ORLANDO, Fla. >> The neighborhood watch volunteer who killed Trayvon Martin can be released from jail on $1 million bond while he awaits trial on a second-degree murder charge, a judge ruled Thursday.

Circuit Judge Kenneth Lester granted bond to George Zimmerman for a second time. Lester had revoked Zimmerman's $150,000 bond last month after prosecutors told the judge Zimmerman and his wife misled the court about how much money they had during an April bond hearing.

Prosecutors said a website Zimmerman created for his legal defense had raised $135,000 at the time of his first bond hearing.
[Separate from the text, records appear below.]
(** ** Claims on [get_labels] *)

(** C9. For every split and every parameter dictionary, the vector
    [get_labels] returns is the sequence of the argmax of the one-hot
    rows, batch after batch, of the unshuffled seven-emotion dataset of
    that split, i.e. the dataset built from the same entries with
    ["shuffle"] false; this holds for the batch size 100 and for every
    other positive batch size (an exception of one side is the
    exception of the other). It is also the argmax sequence of the
    samples the generator yields, before any batching. *)
Theorem get_labels_is_unshuffled_stream (rd : Reader) (h h' : heap)
    (which_set : SetTag) (parameters : option loc) (l' : loc) (batch_size : Z) :
  0 < batch_size →
  h' !! l' = Some (<["shuffle" := VBool false]> (dict_of h parameters)) →
  (get_labels rd h which_set parameters).2
  = observed_labels <$> (get_seven_emotion_data rd h' which_set batch_size (Some l')).2
  ∧ (get_labels rd h which_set parameters).2
    = stream_labels rd which_set (<["shuffle" := VBool false]> (dict_of h parameters)).
Proof.
  intros Hb Hl'. split; [|apply get_labels_run].
  rewrite get_labels_run. cbv zeta. unfold stream_labels.
  apply lookup_total_correct in Hl'.
  rewrite get_seven_emotion_data_run by (rewrite Hl'; apply insert_non_empty).
  cbn [snd]. rewrite Hl'. cbv zeta.
  destruct (get_raw_data rd _) as [raw|]; [|done]. run_bind.
  destruct (Z.leb_spec batch_size 0) as [?|_]; [lia|].
  destruct (get_data_generator _ _ _ _) as [samples|]; [|done].
  cbn [from_generator]. run_bind.
  unfold dict_get. rewrite lookup_insert_eq. cbn [truthy].
  by rewrite observed_labels_batch by lia.
Qed.

Lemma get_labels_is_unshuffled_stream_witness :
  (get_labels (example_reader 5)
     (<[0%nat := <["window" := VInt 1]> (<["shuffle" := VBool true]> ∅)]> ∅)
     ALL (Some 0%nat)).2
  = observed_labels <$>
      (get_seven_emotion_data (example_reader 5)
         (<[7%nat := <["window" := VInt 1]> (<["shuffle" := VBool false]> ∅)]> ∅)
         ALL 100 (Some 7%nat)).2.
Proof.
  refine (proj1 (get_labels_is_unshuffled_stream (example_reader 5)
           (<[0%nat := <["window" := VInt 1]> (<["shuffle" := VBool true]> ∅)]> ∅)
           (<[7%nat := <["window" := VInt 1]> (<["shuffle" := VBool false]> ∅)]> ∅)
           ALL (Some 0%nat) 7%nat 100 _ _)).
  - lia.
  - vm_compute. reflexivity.
Defined.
Zimmerman and his wife did not mention the money then, and Shellie Zimmerman even said the couple had limited resources because she was a student and he wasn't working.

The judge made his decision after listening last week to Zimmerman's attorney and a forensic financial analyst explain why he wasn't more forthcoming.

The judge expressed his unhappiness with Zimmerman and said that his actions suggest a possibility that he was preparing to flee to avoid prosecution.

"Under any definition, the defendant has flaunted the system," Lester wrote in the order. "The defendant has tried to manipulate the system when he has been presented the opportunity to do so."

Lester said he was granting bond because Zimmerman posed no threat to the community, and Florida law requires that most defendants receive bond if they pose no threat and can assure their presence for trial. The judge's order requires Zimmerman to be electronically monitored and residing in Seminole County, prohibits him from opening a bank account or obtaining a passport and implements a 6 p.m. to 6 a.m. curfew. Zimmerman had been allowed to leave Florida under the conditions of his first bond release.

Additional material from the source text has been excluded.